Le tableau d’amortissement, replié sous les résultats, détaille chaque année : capital remboursé, intérêts payés, restant dû. Un bouton l’exporte au format CSV pour le rouvrir dans un tableur. Les montants saisis restent dans l’onglet, la page n’envoyant aucun formulaire et ne mettant personne en relation avec une banque ou un courtier.

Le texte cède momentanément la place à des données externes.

(* ===== verification/MmArena.v ===== *)
(** * A storage for the memory manager

    An instance of the interface [Storage], for the examples: memory up to [top], given out
    from the bottom in slots of [slot] bytes, in which a segment can grow; the word at
    [cell] holds the next address.  Nothing given back is used again. *)

From iris.proofmode Require Import proofmode.
From S2P Require Import Prelude WordLogic MmModel MmRepr MmSegments.
Local Open Scope Z_scope.
Local Open Scope effect_scope.

Section arena.
Context (cell top slot : Z).

Definition arena_alloc (n : Z) : W Z :=
  let! b := rd cell in
  if (n >? slot) || (b + slot >? top) then ret 0 else wr cell (b + slot) ;;; ret b.
Definition arena_free (a : Z) : W unit := ret tt.
Definition arena_realloc (a m : Z) : W Z := ret (if m >? slot then 0 else a).
Definition arena_inv : hpropI := (∃ b, ⌜0 < b ∧ (8 | b)⌝ ∗ cell ↦ b ∗ span b top)%I.
(** the rest of the slot *)
Definition arena_part (a n : Z) : hpropI := (⌜0 < a ∧ (8 | a) ∧ n ≤ slot ∧ a + slot ≤ top⌝ ∗ span (a + n) (a + slot))%I.

Hypothesis top_ok : (8 | top) ∧ top ≤ 2 ^ 47 ∧ (8 | slot) ∧ 0 < slot.

Lemma arena_alloc_spec n (Φ : Z → hpropI) Ψ : 0 < n < 2 ^ 64 → (8 | n) →
  arena_inv -∗
  (∀ p, arena_inv -∗ (⌜p = 0⌝ ∨ ⌜0 < p ∧ (8 | p) ∧ p + n ≤ 2 ^ 47⌝ ∗ span p (p + n) ∗ arena_part p n) -∗ Φ p) -∗
  wp (arena_alloc n) Φ Ψ.
Proof using top_ok.
  iIntros (Hn Hn8) "(%b & [%Hb %Hb8] & H1 & H2) HΦ". unfold arena_alloc. wp_load "H1". destruct ((n >? slot) || (b + slot >? top)) eqn:Hfull.
  - wp_ret. iApply ("HΦ" with "[H1 H2]"); [iExists b; by iFrame|by iLeft].
  - destruct top_ok as (Ht8 & Ht & Hs8 & Hs). assert (n ≤ slot ∧ b + slot ≤ top) as [Hns Hroom] by lia. assert (8 | b + slot) by (by apply Z.divide_add_r).
    rewrite (span_split b (b + slot) top); [|lia|by rewrite (_ : b + slot - b = slot); [|lia]|by apply Z.divide_sub_r].
    rewrite (span_split b (b + n) (b + slot)); [|lia|by rewrite (_ : b + n - b = n); [|lia]|rewrite (_ : b + slot - (b + n) = slot - n); [by apply Z.divide_sub_r|lia]].
    iDestruct "H2" as "[[H2 H4] H3]". wp_store "H1". wp_ret. iApply ("HΦ" with "[H1 H3]").
    + iExists (b + slot). iFrame. iPureIntro. split; [lia|done].
    + iRight. iFrame "H2". iSplit; [iPureIntro; split; [done|]; split; [done|lia]|]. iFrame. done.
Qed.

Lemma arena_free_spec a n (Φ : unit → hpropI) Ψ : 16 ≤ n → (8 | n) →
  arena_inv -∗ segment_size_field a ↦ n -∗ span (a + 8) (a + n) -∗ arena_part a n -∗ (arena_inv -∗ Φ tt) -∗ wp (arena_free a) Φ Ψ.
Proof using Type. iIntros (_ _) "H _ _ _ HΦ". wp_ret. by iApply "HΦ". Qed.

Lemma arena_realloc_spec a n m (vs : list Z) (Φ : Z → hpropI) Ψ : 16 ≤ n ≤ m → (8 | n) → (8 | m) → n = 8 + 8 * Z.of_nat (length vs) → m ≤ slot →
  arena_inv -∗ segment_size_field a ↦ n -∗ words_at (a + 8) vs -∗ arena_part a n -∗
  (∀ p, ⌜0 < p ∧ (8 | p) ∧ p + m ≤ 2 ^ 47⌝ -∗ arena_inv -∗ segment_size_field p ↦ n -∗ words_at (p + 8) vs -∗ span (p + n) (p + m) -∗ arena_part p m -∗ Φ p) -∗
  wp (arena_realloc a m) Φ Ψ.
Proof using top_ok.
  iIntros (Hnm Hn8 Hm8 Hlen Hm) "H1 H2 H3 [(%Ha & %Ha8 & _ & %Htop) H4] HΦ". unfold arena_realloc. wp_ret. destruct (Z.gtb_spec m slot); [lia|]. destruct top_ok as (_ & ? & Hs8 & _).
  rewrite (span_split (a + n) (a + m)); [|lia|rewrite (_ : a + m - (a + n) = m - n); [by apply Z.divide_sub_r|lia]|rewrite (_ : a + slot - (a + m) = slot - m); [by apply Z.divide_sub_r|lia]].
  iDestruct "H4" as "[H4 H5]". iApply ("HΦ" with "[%] H1 H2 H3 H4 [H5]"); [split; [done|split; [done|lia]]|]. iFrame. done.
Qed.

Definition arena_handler : W unit := ret tt.
Lemma arena_compact_spec (Φ : unit → hpropI) Ψ : arena_inv -∗ (arena_inv -∗ Φ tt) -∗ wp arena_handler Φ Ψ.
Proof using Type. iIntros "H HΦ". wp_ret. by iApply "HΦ". Qed.
Lemma arena_dtor_spec (Φ : unit → hpropI) Ψ : arena_inv -∗ Φ tt -∗ wp arena_handler Φ Ψ.
Proof using Type. iIntros "_ HΦ". by wp_ret. Qed.

Definition arena : Storage := {|
  storage_alloc := arena_alloc; storage_free := arena_free; storage_realloc := arena_realloc; storage_compact := arena_handler; storage_dtor := arena_handler;
  storage_inv := arena_inv; storage_part := arena_part; storage_capacity := slot;
  storage_alloc_spec := arena_alloc_spec; storage_free_spec := arena_free_spec; storage_realloc_spec := arena_realloc_spec; storage_compact_spec := arena_compact_spec;
  storage_dtor_spec := arena_dtor_spec |}.

End arena.

(** ** Memories of words *)

(** a memory that has the words of [l] *)
Lemma holds_points (l : list (Z * Z)) (w : words) : NoDup l.*1 → (∀ x, x ∈ l → w !! x.1 = Some x.2) → holds ([∗ list] x ∈ l, x.1 ↦ x.2)%I w.
Proof.
  revert w. induction l as [|[a v] l IH]; intros w Hl Hw; [done|]. cbn [fmap list_fmap fst] in Hl. apply NoDup_cons in Hl as [Ha Hl].
  exists {[a := v]}, (delete a w). split; [apply map_disjoint_singleton_l_2, lookup_delete_eq|]. split.
  - rewrite -insert_union_singleton_l insert_delete_id //. apply (Hw (a, v)). apply list_elem_of_here.
  - split; [apply lookup_singleton_eq|]. apply IH; [done|]. intros [a' v'] Hin. cbn [fst snd]. rewrite lookup_delete_ne; [apply (Hw (a', v')); by apply elem_of_cons; right|].
    intros ->. apply Ha, list_elem_of_fmap. by exists (a', v').
Qed.

(** [n] words from [a], all 0 *)
Definition zeros (a : Z) (n : nat) : list (Z * Z) := (λ i, (a + 8 * Z.of_nat i, 0)) <$> seq 0 n.

Lemma zeros_region a n : ([∗ list] x ∈ zeros a n, x.1 ↦ x.2) ⊢ region a n.
Proof.
  unfold zeros. rewrite big_sepL_fmap. cbn [fst snd]. revert a. induction n as [|n IH]; intros a; cbn [seq big_sepL region]; [done|].
  rewrite Z.add_0_r -seq_shift big_sepL_fmap -IH. iIntros "[H1 H2]". iSplitL "H1"; [by iExists _|]. iApply (big_sepL_mono with "H2"). iIntros (k x _) "H".
  by rewrite (_ : a + 8 * Z.of_nat (S x) = a + 8 + 8 * Z.of_nat x); [|lia].
Qed.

Le modèle est celui d’un prêt classique à taux fixe et à mensualités constantes. Il ne reproduit pas une offre : plusieurs frais réels en sont absents, et ils sont énumérés plus bas pour que l’écart avec le coût véritable de l’opération soit lisible. La formule de la mensualité, la répartition entre intérêts et capital et le mode de calcul de la prime d’assurance sont détaillés avec les chiffres de la simulation proposée par défaut, un emprunt de 250 000 € sur vingt ans, de manière que le résultat puisse être vérifié ligne à ligne.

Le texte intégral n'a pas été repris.